# [Action item]
Which of the lines in the listing that follows hold "RxPath"? Pull each one out.

# [Records provided]
Lemma fill_use i u data source rssi p :
  pool_use (i :: u) p → Z.of_nat (length data) <= MAX_MTU →
  let p' := fill_slab i data source rssi p in
  pool_use (i :: u) p' ∧ frame_of p' i = mk_frame data rssi source ∧
  bs_len (slab p' i) = Z.of_nat (length data) ∧
  (∀ b d, data = b :: d → aget (bs_data (slab p' i)) 0 = b) ∧
  ∀ j, 0 <= j → j ≠ i → slab p' j = slab p j.
Proof.
  intros (fl & l & Hst & Hd & Hnd & Hr & Hc) Hlen p'.
  assert (Hi : 0 <= i < POOL_SIZE) by (apply Hr; left).
  assert (Hl : Z.of_nat (length l) = POOL_SIZE) by apply (ps_len _ _ _ Hst).
  pose proof (ps_slabs _ _ _ Hst) as Es. pose proof (Hd i Hi) as Hdi.
  set (s' := aget l i <| bs_len := Z.of_nat (length data) |> <| bs_data ::= fun d => memcpy d 0 data |>
                      <| bs_source := source |> <| bs_rssi := rssi |>).
  assert (Ep : p' = p <| bp_slabs := Some (aset l i s') |>) by (by apply upd_slab_set).
  assert (Hget : ∀ j, 0 <= j → slab p' j = if decide (j = i) then s' else slab p j).
  { intros j Hj. rewrite Ep, !(slab_aget _ _ _ Es). unfold slab. cbn. apply aget_aset_if; lia. }
  assert (Hi' : slab p' i = s') by (rewrite Hget by lia; by rewrite decide_True).
  split_and!.
  - exists fl, (aset l i s'). split_and!; try done.
    + destruct Hst as [_ Hlen' Hch Hndf Hfree Hcount Hrefs]. rewrite Ep.
      split; cbn [bp_slabs bp_top bp_free_count update_field]; try done.
      * by rewrite length_aset.
      * eapply chain_ext; [ | exact Hch ]. intros j Hj. pose proof (chain_range _ _ _ j Hch Hj).
        rewrite aget_aset_if by lia. by destruct (decide (j = i)) as [-> | ].
      * intros j Hj. rewrite aget_aset_if by lia. destruct (decide (j = i)) as [-> | ]; by apply Hfree.
      * intros j Hj. rewrite aget_aset_if by lia. destruct (decide (j = i)) as [-> | ]; by apply Hrefs.
    + intros j Hj. rewrite aget_aset_if by lia. destruct (decide (j = i)) as [-> | ]; [ | by apply Hd ].
      subst s'. cbn [update_field bs_data]. rewrite length_memcpy by (cbn; lia). by apply Hd.
    + intros j Hj. rewrite aget_aset_if by lia. destruct (decide (j = i)) as [-> | ]; by apply Hc.
  - unfold frame_of. rewrite Hi'. subst s'. cbn [update_field bs_data bs_len bs_rssi bs_source].
    rewrite Nat2Z.id, take_memcpy_0 by lia. done.
  - by rewrite Hi'.
  - intros b d ->. rewrite Hi'. subst s'. done.
  - intros j Hj Hne. rewrite Hget by done. by rewrite decide_False.
Qed.

(** ** The refinement *)

Definition in_use (lost : list Z) (r : RxPath) (hand : option Z) : list Z :=
  rx_hi r ++ rx_lo r ++ option_list hand ++ lost.

Record rx_rel (lost : list Z) (r : RxPath) (hand : option Z) (s : RxSpec) : Prop := {
  rr_pool : pool_use (in_use lost r hand) (rx_pool r);
  rr_hi : frame_of (rx_pool r) <$> rx_hi r = xs_hi s;
  rr_lo : frame_of (rx_pool r) <$> rx_lo r = xs_lo s;
  rr_hand : frame_of (rx_pool r) <$> hand = xs_hand s;
  rr_lost : length lost = xs_leaked s
}.

Lemma used_count lost r hand s :
  rx_rel lost r hand s → length (in_use lost r hand) = spec_used s.
Proof.
  intros [_ H1 H2 H3 H4]. unfold in_use, spec_used. rewrite <- H1, <- H2, <- H3, <- H4.
  rewrite !length_app, !length_fmap. destruct hand; cbn; lia.
Qed.

Lemma pool_use_range u p i : pool_use u p → i ∈ u → 0 <= i < POOL_SIZE.
Proof. intros (fl & l & _ & _ & _ & Hr & _). apply Hr. Qed.

Lemma pool_use_nodup u p : pool_use u p → NoDup u.
Proof. by intros (fl & l & _ & _ & H & _). Qed.

Lemma frame_same p p' i (q u : list Z) :
  pool_use (i :: u) p' → (∀ j, 0 <= j → j ≠ i → slab p' j = slab p j) → (∀ j, j ∈ q → j ∈ u) →
  frame_of p' <$> q = frame_of p <$> q.
Proof.
  intros Hu Hs Hq. pose proof (pool_use_nodup _ _ Hu) as [Hn _]%NoDup_cons.
  apply list_fmap_ext. intros k j Hj%list_elem_of_lookup_2. unfold frame_of.
  rewrite Hs; [ done | | ].
  - pose proof (pool_use_range _ _ j Hu ltac:(right; by apply Hq)). lia.
  - intros ->. by apply Hn, Hq.
Qed.

(** A slab [i] with a frame [f] that no queue, no task owns yet, or any
    more. *)
Record loose (i : Z) (f : RxFrame) (lost : list Z) (r : RxPath) (hand : option Z) (s : RxSpec) : Prop := {
  lo_pool : pool_use (i :: in_use lost r hand) (rx_pool r);
  lo_frame : frame_of (rx_pool r) i = f;
  lo_hi : frame_of (rx_pool r) <$> rx_hi r = xs_hi s;
  lo_lo : frame_of (rx_pool r) <$> rx_lo r = xs_lo s;
  lo_hand : frame_of (rx_pool r) <$> hand = xs_hand s;
  lo_lost : length lost = xs_leaked s
}.

Ltac rx_upd := cbn [update_field rx_pool rx_hi rx_lo xs_hi xs_lo xs_hand xs_leaked].

Lemma store_loose i data source rssi lost r hand s p :
  rx_rel lost r hand s → Z.of_nat (length data) <= MAX_MTU →
  pool_use (i :: in_use lost r hand) p → (∀ j, 0 <= j → j ≠ i → slab p j = slab (rx_pool r) j) →
  loose i (mk_frame data rssi source) lost (r <| rx_pool := fill_slab i data source rssi p |>) hand s.
Proof.
  intros [_ H1 H2 H3 H4] Hlen Hp Hs.
  destruct (fill_use i _ data source rssi p Hp Hlen) as (Hp' & Hfi & _ & _ & Hs').
  assert (Hsame : ∀ j, 0 <= j → j ≠ i → slab (fill_slab i data source rssi p) j = slab (rx_pool r) j).
  { intros j Hj Hne. by rewrite Hs', Hs. }
  split; rx_upd; try done.
  - rewrite (frame_same (rx_pool r) _ i _ _ Hp' Hsame); [ done | unfold in_use; set_solver ].
  - rewrite (frame_same (rx_pool r) _ i _ _ Hp' Hsame); [ done | unfold in_use; set_solver ].
  - rewrite <- H3. destruct hand as [j | ]; [ | done ].
    pose proof (frame_same (rx_pool r) _ i [j] _ Hp' Hsame) as Hj. cbn in *.
    unfold in_use in Hj. specialize (Hj ltac:(set_solver)). congruence.
Qed.

Lemma loose_drop i f lost r hand s :
  loose i f lost r hand s → rx_rel lost (r <| rx_pool ::= release (Some i) |>) hand s.
Proof.
  intros [Hp _ H1 H2 H3 H4]. destruct (release_use i _ _ Hp) as [Hrel Hsr].
  pose proof (pool_use_nodup _ _ Hp) as [Hni _]%NoDup_cons.
  assert (Hf : ∀ j, j ∈ in_use lost r hand →
    frame_of (release (Some i) (rx_pool r)) j = frame_of (rx_pool r) j).
  { intros j Hj. unfold frame_of. rewrite Hsr; [ done | | by intros -> ].
    pose proof (pool_use_range _ _ j Hrel Hj). lia. }
  unfold in_use in Hf. split; rx_upd; try done.
  - rewrite <- H1. apply list_fmap_ext. intros k j Hj%list_elem_of_lookup_2. apply Hf. set_solver.
  - rewrite <- H2. apply list_fmap_ext. intros k j Hj%list_elem_of_lookup_2. apply Hf. set_solver.
  - rewrite <- H3. destruct hand as [j | ]; [ | done ]. cbn. f_equal. apply Hf. set_solver.
Qed.

Lemma loose_hi i f lost r hand s :
  loose i f lost r hand s →
  rx_rel lost (r <| rx_hi := rx_hi r ++ [i] |>) hand (s <| xs_hi ::= fun q => q ++ [f] |>).
Proof.
  intros [Hp Hf H1 H2 H3 H4]. split; rx_upd; try done.
  - eapply pool_use_perm, Hp. unfold in_use. rx_upd. solve_Permutation.
  - by rewrite fmap_app, H1, <- Hf.
Qed.

Lemma loose_lo i f lost r hand s :
  loose i f lost r hand s →
  rx_rel lost (r <| rx_lo := rx_lo r ++ [i] |>) hand (s <| xs_lo ::= fun q => q ++ [f] |>).
Proof.
  intros [Hp Hf H1 H2 H3 H4]. split; rx_upd; try done.
  - eapply pool_use_perm, Hp. unfold in_use. rx_upd. solve_Permutation.
  - by rewrite fmap_app, H2, <- Hf.
Qed.

Lemma loose_leak i f lost r hand s :
  loose i f lost r hand s → rx_rel (i :: lost) r hand (s <| xs_leaked ::= S |>).
Proof.
  intros [Hp Hf H1 H2 H3 H4]. split; rx_upd; try done; [ | cbn; by rewrite H4 ].
  eapply pool_use_perm, Hp. unfold in_use. solve_Permutation.
Qed.

(** [dispatch_slab] reads the class of the frame in the slab. *)
Lemma dispatch_rel i f lost r hand s :
  loose i f lost r hand s →
  Z.of_nat (length (fa_data f)) = bs_len (slab (rx_pool r) i) →
  (∀ b d, fa_data f = b :: d → aget (bs_data (slab (rx_pool r) i)) 0 = b) →
  Z.of_nat (spec_used s) < POOL_SIZE →
  ∃ lost', rx_rel lost' (dispatch_slab i r) hand (spec_arrive f s).
Proof.
  intros Hl Hlen Hb Hroom. unfold dispatch_slab, spec_arrive. cbv zeta. rewrite <- Hlen.
  replace (_ >=? POOL_SIZE) with false by lia.
  assert (Lhi : length (xs_hi s) = length (rx_hi r)) by (by rewrite <- (lo_hi _ _ _ _ _ _ Hl), length_fmap).
  assert (Llo : length (xs_lo s) = length (rx_lo r)) by (by rewrite <- (lo_lo _ _ _ _ _ _ Hl), length_fmap).
  unfold queue_slab, xQueueSend. rewrite Lhi, Llo. destruct (fa_data f) as [ | b d ].
  - change (Z.of_nat (length []) >=? 1) with false. cbv iota. destruct (_ <? kQueueDepth); [ exists lost; by apply loose_hi | ].
    exists (i :: lost). eapply loose_leak in Hl. by destruct r.
  - replace (Z.of_nat (length (b :: d)) >=? 1) with true
      by (symmetry; apply Z.geb_le; cbn [length]; lia).
    rewrite (Hb b d eq_refl).
    exists lost. destruct (rx_high_pri b), (_ <? kQueueDepth);
      (by apply loose_hi) || (by apply loose_lo) || by eapply loose_drop.
Qed.

Lemma store_rel data source rssi lost r hand s :
  rx_rel lost r hand s → Z.of_nat (length data) <= MAX_MTU →
  ∃ lost', rx_rel lost' (store_frame data source rssi r) hand (spec_arrive (mk_frame data rssi source) s).
Proof.
  intros Hrel Hlen. pose proof (used_count _ _ _ _ Hrel) as Hn. pose proof (rr_pool _ _ _ _ Hrel) as Hu.
  unfold store_frame. pose proof (acquire_use _ _ Hu) as Ha.
  destruct (acquire (rx_pool r)) as [a p]. cbn [fst snd] in Ha. rewrite Hn in Ha.
  destruct (Z.of_nat (spec_used s) >=? POOL_SIZE) eqn:Efull.
  - destruct Ha as (-> & Hp & Hs). exists lost. unfold spec_arrive. rewrite Efull.
    assert (Hf : ∀ i, frame_of p i = frame_of (rx_pool r) i) by (intros i; unfold frame_of; by rewrite Hs).
    destruct Hrel as [_ H1 H2 H3 H4]. split; rx_upd; try done.
    + rewrite <- H1. by apply list_fmap_ext.
    + rewrite <- H2. by apply list_fmap_ext.
    + rewrite <- H3. destruct hand; [ cbn; by rewrite Hf | done ].
  - destruct Ha as (i & -> & Hp & Hs).
    pose proof (store_loose i data source rssi lost r hand s p Hrel Hlen Hp Hs) as Hl.
    destruct (fill_use i _ data source rssi p Hp Hlen) as (_ & _ & Hleni & Hbyte & _).
    apply (dispatch_rel i _ lost _ hand s Hl); [ by rx_upd | by rx_upd | lia ].
Qed.

Lemma rx_event_rel ev t lost r hand s :
  rx_event_ok ev → rx_rel lost r hand s →
  ∃ lost', let '(_, r', hand') := rx_event ev (t, r, hand) in rx_rel lost' r' hand' (spec_event ev s).
Proof.
  intros Hok Hrel. destruct ev as [mac rssi data | data rssi | hi | ]; cbn [rx_event spec_event].
  - unfold on_recv. destruct (_ || _) eqn:Eb; [ by exists lost | ].
    eapply store_rel; [ done | lia ].
  - destruct Hok as [Hlen Hr]. unfold lora_receive. cbv zeta.
    assert (Hq : -128 < Z.quot (- rssi) 2 <= 0) by (unfold is_u8 in Hr; lia).
    replace (_ <? -128) with false by lia. rewrite i8_small by int_lia.
    eapply store_rel; [ done | ]. unfold MAX_MTU. lia.
  - destruct Hrel as [Hp H1 H2 H3 H4]. destruct hand as [i | ].
    { exists lost. cbn in H3. rewrite <- H3. by split. }
    cbn in H3. rewrite <- H3. unfold receive. exists lost. destruct hi; rewrite <- ?H1, <- ?H2.
    + destruct (rx_hi r) as [ | i q ] eqn:Eq; cbn [fmap list_fmap].
      { split; rewrite ?Eq; done. }
      split; rx_upd; try done. unfold in_use in *. rx_upd. rewrite Eq in Hp. eapply pool_use_perm, Hp.
      cbn [option_list app]. solve_Permutation.
    + destruct (rx_lo r) as [ | i q ] eqn:Eq; cbn [fmap list_fmap].
      { split; rewrite ?Eq; done. }
      split; rx_upd; try done. unfold in_use in *. rx_upd. rewrite Eq in Hp. eapply pool_use_perm, Hp.
      cbn [option_list app]. solve_Permutation.
  - exists lost. destruct hand as [i | ].
    + apply (loose_drop i (frame_of (rx_pool r) i)). destruct Hrel as [Hp H1 H2 H3 H4]. split; rx_upd; try done.
      eapply pool_use_perm, Hp. unfold in_use. cbn [option_list]. solve_Permutation.
    + destruct Hrel as [Hp H1 H2 H3 H4]. by split.
Qed.

Lemma rx_events_rel evs t lost r hand s :
  Forall rx_event_ok evs → rx_rel lost r hand s →
  ∃ lost', let '(_, r', hand') := rx_events evs (t, r, hand) in rx_rel lost' r' hand' (spec_events evs s).
Proof.
  unfold rx_events, spec_events. revert t lost r hand s.
  induction evs as [ | ev evs IH ]; intros t lost r hand s; [ by exists lost | ].
  intros [Hok Hoks]%Forall_cons Hrel. cbn [fold_left].
  destruct (rx_event_rel ev t lost r hand s Hok Hrel) as [lost1 H1].
  destruct (rx_event ev (t, r, hand)) as [[t1 r1] hand1]. by apply (IH t1 lost1).
Qed.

# [Answer for this exercise]
Definition in_use (lost : list Z) (r : RxPath) (hand : option Z) : list Z :=
Record rx_rel (lost : list Z) (r : RxPath) (hand : option Z) (s : RxSpec) : Prop := {
Record loose (i : Z) (f : RxFrame) (lost : list Z) (r : RxPath) (hand : option Z) (s : RxSpec) : Prop := {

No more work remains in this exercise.